J Clin Endocrinol Metab. 1992 Jun;74(6):1352-4. doi: 10.1210/jcem.74.6.1592880.
Our previous study indicated that erythrocyte Cu,Zn-superoxide dismutase (Cu,Zn-SOD) undergoes glycation and inactivation in vivo (1) and in vitro (2). The aim of the present study was to assess glycated Cu,Zn-SOD in patients with insulin-dependent diabetes mellitus. Glycated Cu,Zn-SOD, which binds to a boronic acid affinity column, was measured by the enzyme-linked immunosorbent assay. The percentage of the glycated form in 25 insulin-dependent diabetic children was 40.2 +/- 8.2%; this was significantly higher than that in the normal controls (P less than 0.01). The specific activity of the glycated form in the diabetic children was 163,000 +/- 33,000 IU/mg Cu,Zn-SOD protein, significantly lower than that in controls (P less than 0.01). These data indicate that glycated and less active Cu,Zn-SOD is increased in erythrocytes of patients with insulin-dependent diabetes mellitus.

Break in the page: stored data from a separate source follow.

(** C3: when the client's authenticate() returns False, validation raises
    InvalidAuth after that one call, the form is shown again with the error
    code "invalid_auth", the result is no config entry, and the "config"
    endpoint is not fetched. *)
Theorem rejected_password_shows_invalid_auth
    (user_input : dict) (address secret : value) (f : flow) :
  dict_get user_input CONF_IP_ADDRESS = Some address ->
  dict_get user_input CONF_SECRET = Some secret ->
  test_authentication (AirQ_init address secret) = Ok false ->
  let f1 := with_calls f [ Call_authenticate ] in
  validate_input user_input f = (Raise InvalidAuth, f1) /\
  async_step_user (Some user_input) f = (Ok (form_with_error "invalid_auth"), f1) /\
  (forall title data,
     fst (async_step_user (Some user_input) f) <> Ok (CreateEntry title data)) /\
  (forall endpoint,
     In (Call_get endpoint) (calls (snd (async_step_user (Some user_input) f))) ->
     In (Call_get endpoint) (calls f)).
Proof.
  intros Haddress Hsecret Hauth f1.
  assert (validate_input user_input f = (Raise InvalidAuth, f1)) as Hrun.
  { rewrite validate_input_run. unfold getitem.
    rewrite Haddress, Hsecret. cbv zeta. now rewrite Hauth. }
  assert (async_step_user (Some user_input) f = (Ok (form_with_error "invalid_auth"), f1))
    as Hstep.
  { rewrite async_step_user_run, Hrun. reflexivity. }
  repeat split; trivial.
  - intros title data. rewrite Hstep. discriminate.
  - intros endpoint. rewrite Hstep. unfold f1; simpl.
    rewrite in_app_iff. intros [Hin|[Hin|[]]]; [exact Hin|discriminate].
Qed.

(** Validation raises CannotConnect only when a call on the device client
    raised that very class: no step of [validate_input] raises it. *)
Lemma CannotConnect_only_from_client (data : dict) (f f1 : flow) :
  validate_input data f = (Raise CannotConnect, f1) ->
  exists address secret,
    test_authentication (AirQ_init address secret) = Raise CannotConnect \/
    get (AirQ_init address secret) "config" = Raise CannotConnect.
Proof.
  rewrite validate_input_run. unfold getitem.
  destruct (dict_get data CONF_IP_ADDRESS) as [address|]; [|discriminate].
  destruct (dict_get data CONF_SECRET) as [secret|]; [|discriminate].
  cbv zeta. intros Hrun. exists address, secret.
  destruct (test_authentication (AirQ_init address secret)) as [[|]|e].
  - destruct (get (AirQ_init address secret) "config") as [config|e].
    + exfalso. unfold subscript, getitem in Hrun.
      destruct config; try discriminate.
      destruct (dict_get items "devicename"); [|discriminate].
      destruct (dict_get items "id"); discriminate.
    + right. congruence.
  - discriminate.
  - left. congruence.
Qed.

(** C4, as amended: an exception raised during validation that derives from
    Exception and is neither CannotConnect nor InvalidAuth does not leave
    [async_step_user]; one record is logged, the form is shown again with the
    error code "unknown", no config entry results, and the client calls made
    are those of the one validation run (nothing is tried again).  An
    exception that derives from BaseException only is not caught: it leaves
    [async_step_user] with the flow as validation left it, nothing logged. *)
Theorem unexpected_exception_shows_unknown
    (user_input : dict) (f f1 : flow) (e : exn) :
  validate_input user_input f = (Raise e, f1) ->
  is_CannotConnect e = false ->
  is_InvalidAuth e = false ->
  (is_Exception e = true ->
   async_step_user (Some user_input) f =
     (Ok (form_with_error "unknown"), logged f1 "Unexpected exception")) /\
  (is_Exception e = false ->
   async_step_user (Some user_input) f = (Raise e, f1)) /\
  (forall title data,
     fst (async_step_user (Some user_input) f) <> Ok (CreateEntry title data)) /\
  exists new,
    calls (snd (async_step_user (Some user_input) f)) = (calls f ++ new)%list /\
    (new = [] \/ new = [ Call_authenticate ]
     \/ new = [ Call_authenticate; Call_get "config" ]).
Proof.
  intros Hrun Hconnect Hauth.
  assert (async_step_user (Some user_input) f =
          if is_Exception e
          then (Ok (form_with_error "unknown"), logged f1 "Unexpected exception")
          else (Raise e, f1)) as Hstep.
  { rewrite async_step_user_run, Hrun, Hconnect, Hauth. reflexivity. }
  split; [intros He; now rewrite Hstep, He|].
  split; [intros He; now rewrite Hstep, He|].
  split.
  - intros title data. rewrite Hstep. destruct (is_Exception e); discriminate.
  - destruct (validate_input_calls user_input f) as [new [Hsnd Hnew]].
    exists new. split; [|exact Hnew].
    rewrite Hrun in Hsnd. simpl in Hsnd. rewrite Hstep, Hsnd.
    destruct (is_Exception e); reflexivity.
Qed.

(** C7: validation is a linear sequence.  Every run makes no client call,
    the authentication alone, or the authentication followed by the fetch of
    "config", and the fetch is made only when the authentication returned
    True.  When both calls succeed and the configuration has "devicename" and
    "id", the run returns the title "Air-Q " followed by the device name,
    together with the configuration's id; with CONF_ID naming the key "id",
    and when the framework's [async_set_unique_id] does not abort,
    [async_step_user] takes that id as the flow's unique id and, unless an
    entry is configured for it already, creates the entry under that
    title. *)
Theorem validation_is_linear (user_input : dict) (f : flow) :
  (exists new,
     snd (validate_input user_input f) = with_calls f new /\
     (new = [] \/ new = [ Call_authenticate ] \/
      (new = [ Call_authenticate; Call_get "config" ] /\
       exists address secret,
         dict_get user_input CONF_IP_ADDRESS = Some address /\
         dict_get user_input CONF_SECRET = Some secret /\
         test_authentication (AirQ_init address secret) = Ok true))) /\
  (forall address secret config devicename id,
     dict_get user_input CONF_IP_ADDRESS = Some address ->
     dict_get user_input CONF_SECRET = Some secret ->
     test_authentication (AirQ_init address secret) = Ok true ->
     get (AirQ_init address secret) "config" = Ok config ->
     subscript config "devicename" = Ok devicename ->
     subscript config "id" = Ok id ->
     let title := VStr ("Air-Q " ++ format_value devicename) in
     validate_input user_input f =
       (Ok [ ("title", title); ("id", id) ],
        with_calls f [ Call_authenticate; Call_get "config" ]) /\
     (CONF_ID = "id" ->
      set_unique_id_result id = Ok tt ->
      unique_id (snd (async_step_user (Some user_input) f)) = Some id /\
      (unique_id_configured id = false ->
       fst (async_step_user (Some user_input) f) = Ok (CreateEntry title user_input)))).
Proof.
  split.
  - rewrite validate_input_run. unfold getitem.
    assert (f = with_calls f []) as Hf.
    { destruct f; unfold with_calls; simpl; now rewrite app_nil_r. }
    destruct (dict_get user_input CONF_IP_ADDRESS) as [address|]; [|exists []; auto].
    destruct (dict_get user_input CONF_SECRET) as [secret|]; [|exists []; auto].
    cbv zeta.
    destruct (test_authentication (AirQ_init address secret)) as [[|]|e] eqn:Hauth;
      [|exists [Call_authenticate]; auto..].
    exists [Call_authenticate; Call_get "config"]. split.
    + destruct (get (AirQ_init address secret) "config") as [config|e]; [|reflexivity].
      destruct (subscript config "devicename"); [|reflexivity].
      destruct (subscript config "id"); reflexivity.
    + right; right. split; [reflexivity|]. now exists address, secret.
  - intros address secret config devicename id Haddress Hsecret Hauth Hget Hname Hid title.
    assert (validate_input user_input f =
            (Ok [ ("title", title); ("id", id) ],
             with_calls f [ Call_authenticate; Call_get "config" ])) as Hrun.
    { rewrite validate_input_run. unfold getitem.
      rewrite Haddress, Hsecret. cbv zeta. now rewrite Hauth, Hget, Hname, Hid. }
    split; [exact Hrun|].
    intros Hconf Hset. rewrite async_step_user_run, Hrun, Hconf.
    unfold getitem; simpl. rewrite Hset.
    split.
    + destruct (unique_id_configured id); reflexivity.
    + intros Hfree. now rewrite Hfree.
Qed.

(** C8: when the wizard ends in a created entry, the entry's data is the
    submitted user input itself, its title is the title validation derived,
    and the flow's unique id is the id validation derived. *)
Theorem created_entry_keeps_user_input
    (submitted : option dict) (f f' : flow) (title : value) (data : dict) :
  async_step_user submitted f = (Ok (CreateEntry title data), f') ->
  exists user_input info f1 uid,
    submitted = Some user_input /\
    data = user_input /\
    validate_input user_input f = (Ok info, f1) /\
    getitem info "title" = Ok title /\
    getitem info CONF_ID = Ok uid /\
    f' = identified f1 uid.
Proof.
  destruct submitted as [user_input|]; [|discriminate].
  rewrite async_step_user_run.
  destruct (validate_input user_input f) as [[info|e] f1] eqn:Hvalid.
  - destruct (getitem info CONF_ID) as [uid|e] eqn:Huid; [|discriminate].
    destruct (set_unique_id_result uid) as [[]|e]; [|discriminate].
    cbv zeta.
    destruct (unique_id_configured uid); [discriminate|].
    destruct (getitem info "title") as [t|e] eqn:Htitle; [|discriminate].
    intros Hrun. injection Hrun as Ht Hd Hf.
    exists user_input, info, f1, uid. subst. repeat split; trivial.
  - destruct (is_CannotConnect e); [discriminate|].
    destruct (is_InvalidAuth e); [discriminate|].
    destruct (is_Exception e); discriminate.
Qed.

我们之前的研究表明,红细胞铜锌超氧化物歧化酶(Cu,Zn-SOD)在体内(1)和体外(2)均会发生糖基化并失活。本研究的目的是评估胰岛素依赖型糖尿病患者体内糖基化的Cu,Zn-SOD。通过酶联免疫吸附测定法测量结合到硼酸亲和柱上的糖基化Cu,Zn-SOD。25名胰岛素依赖型糖尿病儿童中糖基化形式的百分比为40.2±8.2%;这显著高于正常对照组(P<0.01)。糖尿病儿童中糖基化形式的比活性为163,000±33,000 IU/mg Cu,Zn-SOD蛋白,显著低于对照组(P<0.01)。这些数据表明,胰岛素依赖型糖尿病患者红细胞中糖基化且活性较低的Cu,Zn-SOD增加。